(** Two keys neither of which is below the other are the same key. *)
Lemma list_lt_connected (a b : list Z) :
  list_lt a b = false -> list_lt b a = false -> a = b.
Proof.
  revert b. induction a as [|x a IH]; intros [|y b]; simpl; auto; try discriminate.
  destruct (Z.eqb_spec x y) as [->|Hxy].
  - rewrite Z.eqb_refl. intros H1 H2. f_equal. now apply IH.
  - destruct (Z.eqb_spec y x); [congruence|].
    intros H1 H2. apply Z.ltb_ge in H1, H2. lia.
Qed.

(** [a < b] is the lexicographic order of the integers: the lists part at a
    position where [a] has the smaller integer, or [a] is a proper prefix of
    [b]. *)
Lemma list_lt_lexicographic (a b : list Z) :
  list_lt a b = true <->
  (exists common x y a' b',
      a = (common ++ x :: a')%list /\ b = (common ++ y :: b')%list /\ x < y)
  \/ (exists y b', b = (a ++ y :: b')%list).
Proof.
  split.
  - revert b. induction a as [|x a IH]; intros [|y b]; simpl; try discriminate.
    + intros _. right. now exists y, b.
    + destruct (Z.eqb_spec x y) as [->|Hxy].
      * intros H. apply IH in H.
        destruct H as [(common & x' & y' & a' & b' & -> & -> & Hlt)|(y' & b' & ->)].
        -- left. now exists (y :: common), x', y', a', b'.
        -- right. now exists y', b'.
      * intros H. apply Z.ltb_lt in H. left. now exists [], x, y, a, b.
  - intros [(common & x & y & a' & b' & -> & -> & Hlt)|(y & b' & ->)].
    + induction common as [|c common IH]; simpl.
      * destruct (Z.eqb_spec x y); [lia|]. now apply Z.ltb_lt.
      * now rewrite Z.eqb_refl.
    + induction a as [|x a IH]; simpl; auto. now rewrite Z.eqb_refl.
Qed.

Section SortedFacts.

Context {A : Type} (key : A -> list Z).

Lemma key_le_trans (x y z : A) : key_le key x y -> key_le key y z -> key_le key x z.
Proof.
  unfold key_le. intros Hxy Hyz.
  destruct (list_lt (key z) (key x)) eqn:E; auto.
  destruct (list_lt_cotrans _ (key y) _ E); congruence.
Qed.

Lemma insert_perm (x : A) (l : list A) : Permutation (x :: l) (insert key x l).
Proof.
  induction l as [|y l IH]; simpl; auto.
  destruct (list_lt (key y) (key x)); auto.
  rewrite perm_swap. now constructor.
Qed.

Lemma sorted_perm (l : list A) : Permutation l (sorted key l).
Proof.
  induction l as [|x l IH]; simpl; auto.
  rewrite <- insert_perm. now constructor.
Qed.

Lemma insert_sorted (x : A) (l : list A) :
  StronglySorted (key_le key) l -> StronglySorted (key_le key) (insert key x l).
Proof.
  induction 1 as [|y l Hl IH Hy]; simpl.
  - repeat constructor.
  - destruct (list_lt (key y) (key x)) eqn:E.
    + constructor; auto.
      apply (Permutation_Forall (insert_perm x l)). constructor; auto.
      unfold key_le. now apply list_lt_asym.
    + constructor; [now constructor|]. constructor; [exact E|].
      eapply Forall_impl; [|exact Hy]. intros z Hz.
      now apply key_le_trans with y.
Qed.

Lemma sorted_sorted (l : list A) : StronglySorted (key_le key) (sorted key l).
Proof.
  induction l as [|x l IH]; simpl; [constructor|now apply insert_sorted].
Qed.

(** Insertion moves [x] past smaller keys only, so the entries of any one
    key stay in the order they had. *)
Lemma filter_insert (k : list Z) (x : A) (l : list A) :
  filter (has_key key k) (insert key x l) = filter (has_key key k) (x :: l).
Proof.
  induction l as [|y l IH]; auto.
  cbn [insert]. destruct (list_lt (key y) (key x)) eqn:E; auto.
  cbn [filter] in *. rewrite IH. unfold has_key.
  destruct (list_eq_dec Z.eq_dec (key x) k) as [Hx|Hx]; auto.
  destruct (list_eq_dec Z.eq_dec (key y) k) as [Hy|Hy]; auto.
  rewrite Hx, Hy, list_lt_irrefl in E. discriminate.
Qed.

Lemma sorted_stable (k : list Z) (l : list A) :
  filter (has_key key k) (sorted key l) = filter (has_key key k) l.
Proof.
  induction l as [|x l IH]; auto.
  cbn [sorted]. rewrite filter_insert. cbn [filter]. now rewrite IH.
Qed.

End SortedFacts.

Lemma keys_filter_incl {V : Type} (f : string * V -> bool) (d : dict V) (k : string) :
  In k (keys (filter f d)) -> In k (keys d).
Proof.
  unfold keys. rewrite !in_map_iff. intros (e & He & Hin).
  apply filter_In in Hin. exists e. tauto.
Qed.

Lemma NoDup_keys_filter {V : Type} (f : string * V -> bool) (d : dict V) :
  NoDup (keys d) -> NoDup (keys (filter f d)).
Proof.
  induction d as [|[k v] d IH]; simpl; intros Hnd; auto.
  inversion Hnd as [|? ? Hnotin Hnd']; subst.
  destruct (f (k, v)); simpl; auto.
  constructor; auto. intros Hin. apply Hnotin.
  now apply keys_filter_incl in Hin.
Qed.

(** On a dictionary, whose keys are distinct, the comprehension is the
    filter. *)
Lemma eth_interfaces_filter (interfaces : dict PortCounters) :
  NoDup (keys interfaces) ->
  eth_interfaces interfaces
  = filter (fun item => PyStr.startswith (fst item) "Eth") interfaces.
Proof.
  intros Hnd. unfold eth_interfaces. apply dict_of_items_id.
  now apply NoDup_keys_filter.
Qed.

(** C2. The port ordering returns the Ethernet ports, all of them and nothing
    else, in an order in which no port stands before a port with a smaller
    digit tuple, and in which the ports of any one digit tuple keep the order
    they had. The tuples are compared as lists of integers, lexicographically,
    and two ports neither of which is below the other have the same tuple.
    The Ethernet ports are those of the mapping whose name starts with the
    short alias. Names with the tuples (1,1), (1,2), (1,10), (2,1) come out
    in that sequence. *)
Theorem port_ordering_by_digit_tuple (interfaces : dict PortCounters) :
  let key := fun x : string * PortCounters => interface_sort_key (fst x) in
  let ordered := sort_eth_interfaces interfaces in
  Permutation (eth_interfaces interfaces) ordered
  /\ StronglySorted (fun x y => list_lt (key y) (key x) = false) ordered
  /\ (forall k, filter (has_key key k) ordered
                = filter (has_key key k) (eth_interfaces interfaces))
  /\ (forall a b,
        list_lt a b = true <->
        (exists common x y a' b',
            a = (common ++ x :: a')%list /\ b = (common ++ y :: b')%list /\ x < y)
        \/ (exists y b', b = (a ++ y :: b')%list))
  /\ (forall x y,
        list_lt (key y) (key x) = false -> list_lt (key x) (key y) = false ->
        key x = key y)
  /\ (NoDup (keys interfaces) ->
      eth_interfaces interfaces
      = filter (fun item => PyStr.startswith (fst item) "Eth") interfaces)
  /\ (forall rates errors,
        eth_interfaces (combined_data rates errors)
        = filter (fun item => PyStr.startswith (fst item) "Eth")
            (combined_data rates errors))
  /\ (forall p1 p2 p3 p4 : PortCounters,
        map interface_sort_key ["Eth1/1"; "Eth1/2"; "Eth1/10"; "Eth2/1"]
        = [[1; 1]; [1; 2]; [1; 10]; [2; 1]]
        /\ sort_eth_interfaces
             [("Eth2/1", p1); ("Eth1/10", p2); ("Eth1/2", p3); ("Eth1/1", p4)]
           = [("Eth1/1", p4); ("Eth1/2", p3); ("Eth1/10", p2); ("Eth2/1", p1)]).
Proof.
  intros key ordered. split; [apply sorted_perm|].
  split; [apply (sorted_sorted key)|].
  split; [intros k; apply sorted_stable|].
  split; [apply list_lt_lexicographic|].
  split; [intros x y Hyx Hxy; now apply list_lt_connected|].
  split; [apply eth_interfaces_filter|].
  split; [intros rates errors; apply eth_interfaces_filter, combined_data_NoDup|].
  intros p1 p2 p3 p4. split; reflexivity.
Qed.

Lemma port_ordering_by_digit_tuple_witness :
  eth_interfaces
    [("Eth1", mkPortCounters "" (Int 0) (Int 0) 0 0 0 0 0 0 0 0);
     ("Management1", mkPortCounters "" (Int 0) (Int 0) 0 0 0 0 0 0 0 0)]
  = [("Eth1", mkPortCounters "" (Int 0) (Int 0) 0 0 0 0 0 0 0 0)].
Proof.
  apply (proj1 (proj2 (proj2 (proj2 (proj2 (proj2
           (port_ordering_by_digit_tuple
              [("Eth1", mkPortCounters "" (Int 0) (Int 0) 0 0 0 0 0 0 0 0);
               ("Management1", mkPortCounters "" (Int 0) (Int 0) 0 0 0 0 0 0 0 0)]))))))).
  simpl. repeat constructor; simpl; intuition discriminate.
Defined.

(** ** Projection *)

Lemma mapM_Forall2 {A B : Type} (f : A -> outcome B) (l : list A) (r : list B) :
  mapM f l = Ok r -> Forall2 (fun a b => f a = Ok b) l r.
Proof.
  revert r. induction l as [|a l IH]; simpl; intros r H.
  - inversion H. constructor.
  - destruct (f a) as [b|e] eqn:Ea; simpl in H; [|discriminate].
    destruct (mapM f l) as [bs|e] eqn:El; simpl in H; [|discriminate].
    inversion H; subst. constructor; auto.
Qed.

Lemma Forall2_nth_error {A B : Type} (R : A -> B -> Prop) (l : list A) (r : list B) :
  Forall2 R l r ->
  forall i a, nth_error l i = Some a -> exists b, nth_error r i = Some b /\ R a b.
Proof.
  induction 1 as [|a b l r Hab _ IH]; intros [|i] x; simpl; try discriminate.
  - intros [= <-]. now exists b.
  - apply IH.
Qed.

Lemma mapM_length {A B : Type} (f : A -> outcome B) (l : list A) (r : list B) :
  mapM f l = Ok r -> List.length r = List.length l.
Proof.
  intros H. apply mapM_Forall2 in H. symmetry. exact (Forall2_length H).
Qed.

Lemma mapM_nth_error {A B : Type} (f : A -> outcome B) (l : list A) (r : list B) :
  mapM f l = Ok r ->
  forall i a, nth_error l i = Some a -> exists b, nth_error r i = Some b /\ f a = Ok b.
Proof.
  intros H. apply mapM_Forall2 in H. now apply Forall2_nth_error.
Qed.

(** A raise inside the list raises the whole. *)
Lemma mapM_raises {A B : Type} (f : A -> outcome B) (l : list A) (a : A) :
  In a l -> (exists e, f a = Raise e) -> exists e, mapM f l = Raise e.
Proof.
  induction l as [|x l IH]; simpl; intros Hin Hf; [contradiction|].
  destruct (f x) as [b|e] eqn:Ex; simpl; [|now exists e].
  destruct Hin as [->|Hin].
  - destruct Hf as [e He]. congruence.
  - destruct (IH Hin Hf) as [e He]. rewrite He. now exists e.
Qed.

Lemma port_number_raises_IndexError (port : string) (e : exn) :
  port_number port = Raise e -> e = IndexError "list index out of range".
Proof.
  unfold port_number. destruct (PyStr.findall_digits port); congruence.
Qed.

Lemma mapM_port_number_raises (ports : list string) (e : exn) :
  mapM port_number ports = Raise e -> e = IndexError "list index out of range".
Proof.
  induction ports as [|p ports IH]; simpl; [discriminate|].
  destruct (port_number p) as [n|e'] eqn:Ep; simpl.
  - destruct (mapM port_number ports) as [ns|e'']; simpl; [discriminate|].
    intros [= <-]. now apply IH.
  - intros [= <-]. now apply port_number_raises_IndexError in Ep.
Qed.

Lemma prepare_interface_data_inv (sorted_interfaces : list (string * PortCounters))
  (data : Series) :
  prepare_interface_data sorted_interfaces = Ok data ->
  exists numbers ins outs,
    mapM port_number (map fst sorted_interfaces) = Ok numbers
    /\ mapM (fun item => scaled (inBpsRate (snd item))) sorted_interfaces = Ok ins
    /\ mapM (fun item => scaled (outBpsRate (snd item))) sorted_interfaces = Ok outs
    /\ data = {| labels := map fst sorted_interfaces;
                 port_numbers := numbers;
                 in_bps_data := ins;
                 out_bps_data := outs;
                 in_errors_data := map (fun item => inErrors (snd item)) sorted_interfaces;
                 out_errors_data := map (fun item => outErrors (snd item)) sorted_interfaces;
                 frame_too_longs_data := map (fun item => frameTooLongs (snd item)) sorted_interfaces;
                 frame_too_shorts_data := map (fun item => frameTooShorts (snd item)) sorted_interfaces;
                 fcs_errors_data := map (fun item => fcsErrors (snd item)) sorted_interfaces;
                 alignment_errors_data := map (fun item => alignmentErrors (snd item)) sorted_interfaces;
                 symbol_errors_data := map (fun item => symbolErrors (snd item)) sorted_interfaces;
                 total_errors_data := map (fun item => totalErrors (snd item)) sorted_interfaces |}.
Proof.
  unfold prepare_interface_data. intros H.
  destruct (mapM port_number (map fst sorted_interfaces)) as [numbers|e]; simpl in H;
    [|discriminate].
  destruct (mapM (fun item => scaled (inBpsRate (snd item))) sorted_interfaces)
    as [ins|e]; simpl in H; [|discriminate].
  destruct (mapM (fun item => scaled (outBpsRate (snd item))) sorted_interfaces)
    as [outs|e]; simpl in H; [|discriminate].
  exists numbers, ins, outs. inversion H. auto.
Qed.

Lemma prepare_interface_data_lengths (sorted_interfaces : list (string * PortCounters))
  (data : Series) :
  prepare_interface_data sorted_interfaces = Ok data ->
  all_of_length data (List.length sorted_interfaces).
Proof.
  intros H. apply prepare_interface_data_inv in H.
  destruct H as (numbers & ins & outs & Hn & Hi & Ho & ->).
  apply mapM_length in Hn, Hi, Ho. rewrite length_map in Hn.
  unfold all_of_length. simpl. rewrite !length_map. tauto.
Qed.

^^^^^^^^

■ PROBLEM DESCRIPTION:
Among the records above, only the lines between the line holding "exists y, b." and the line holding "exists [], x, y, a, b.", inclusive, are to be output, exactly as written.

■ COMPLETED EXERCISE:
    + intros _. right. now exists y, b.
    + destruct (Z.eqb_spec x y) as [->|Hxy].
      * intros H. apply IH in H.
        destruct H as [(common & x' & y' & a' & b' & -> & -> & Hlt)|(y' & b' & ->)].
        -- left. now exists (y :: common), x', y', a', b'.
        -- right. now exists y', b'.
      * intros H. apply Z.ltb_lt in H. left. now exists [], x, y, a, b.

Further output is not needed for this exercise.